Saved entries
-- -- --

(* ===== verification/BakeryOverlays.v ===== *)
(** * Overlays of dynamic circuits and live changes of site speeds ([lqos_bakery/src/lib.rs])

    A dynamic circuit is a shaped device that is not in the planned batches.  The Bakery keeps it as an overlay
    with the class minor it was given: it is added to the live tree at once where there is one, and appended to
    every later batch, in place of a planned circuit of the same hash.

    The file of dynamic circuits is an argument ([None] when it is missing, unreadable or empty), as are the
    configuration that [load_config] returned and the answer on the licence.  [iter] is the iteration order of
    the overlays.  Logging, the urgent message on the limit and the display snapshot of the queues are left
    out. *)

From S2P Require Import Prelude RustStd RustCollections RustFloat RustFormat ShapedDevice.
From S2P Require Import TcHandle QdiscHandles StormguardConfig BakeryCommands BakeryPlan BakeryExecute.
From S2P Require Import BakeryDrain BakeryDiff BakeryStormguard BakeryHandles BakeryTelemetry BakeryReload.
From S2P Require Import BakeryLazy BakeryMappings BakeryMigration.

Definition ACTIVE_RUNTIME_MINOR_START : Z := 0x1000.

(** ** Addresses as text *)

(** [Display] of [Ipv4Addr]. *)
Definition display_ipv4 (a : Ipv4Addr) : rstring := join_words 46 (map u64_to_string (ipv4_octets a)).

(** The eight groups of an address. *)
Fixpoint groups_of (octets : list Z) : list Z :=
  match octets with
  | high :: low :: rest => high * 256 + low :: groups_of rest
  | _ => []
  end.

(** The first longest span of zero groups: start and length. *)
Fixpoint longest_zero_span (groups : list Z) (index : nat) (longest current : nat * nat) : nat * nat :=
  match groups with
  | [] => longest
  | group :: groups =>
      if group =? 0 then
        let current := (if (current.2 =? 0)%nat then index else current.1, S current.2) in
        longest_zero_span groups (S index) (if (longest.2 <? current.2)%nat then current else longest) current
      else longest_zero_span groups (S index) longest (0, 0)%nat
  end.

-- -- --

▶ **Problem**
Write out each line of the data above again, exactly as given.

▶ **Finished task**
(* ===== verification/BakeryOverlays.v ===== *)
(** * Overlays of dynamic circuits and live changes of site speeds ([lqos_bakery/src/lib.rs])

    A dynamic circuit is a shaped device that is not in the planned batches.  The Bakery keeps it as an overlay
    with the class minor it was given: it is added to the live tree at once where there is one, and appended to
    every later batch, in place of a planned circuit of the same hash.

    The file of dynamic circuits is an argument ([None] when it is missing, unreadable or empty), as are the
    configuration that [load_config] returned and the answer on the licence.  [iter] is the iteration order of
    the overlays.  Logging, the urgent message on the limit and the display snapshot of the queues are left
    out. *)

From S2P Require Import Prelude RustStd RustCollections RustFloat RustFormat ShapedDevice.
From S2P Require Import TcHandle QdiscHandles StormguardConfig BakeryCommands BakeryPlan BakeryExecute.
From S2P Require Import BakeryDrain BakeryDiff BakeryStormguard BakeryHandles BakeryTelemetry BakeryReload.
From S2P Require Import BakeryLazy BakeryMappings BakeryMigration.

Definition ACTIVE_RUNTIME_MINOR_START : Z := 0x1000.

(** ** Addresses as text *)

(** [Display] of [Ipv4Addr]. *)
Definition display_ipv4 (a : Ipv4Addr) : rstring := join_words 46 (map u64_to_string (ipv4_octets a)).

(** The eight groups of an address. *)
Fixpoint groups_of (octets : list Z) : list Z :=
  match octets with
  | high :: low :: rest => high * 256 + low :: groups_of rest
  | _ => []
  end.

(** The first longest span of zero groups: start and length. *)
Fixpoint longest_zero_span (groups : list Z) (index : nat) (longest current : nat * nat) : nat * nat :=
  match groups with
  | [] => longest
  | group :: groups =>
      if group =? 0 then
        let current := (if (current.2 =? 0)%nat then index else current.1, S current.2) in
        longest_zero_span groups (S index) (if (longest.2 <? current.2)%nat then current else longest) current
      else longest_zero_span groups (S index) longest (0, 0)%nat
  end.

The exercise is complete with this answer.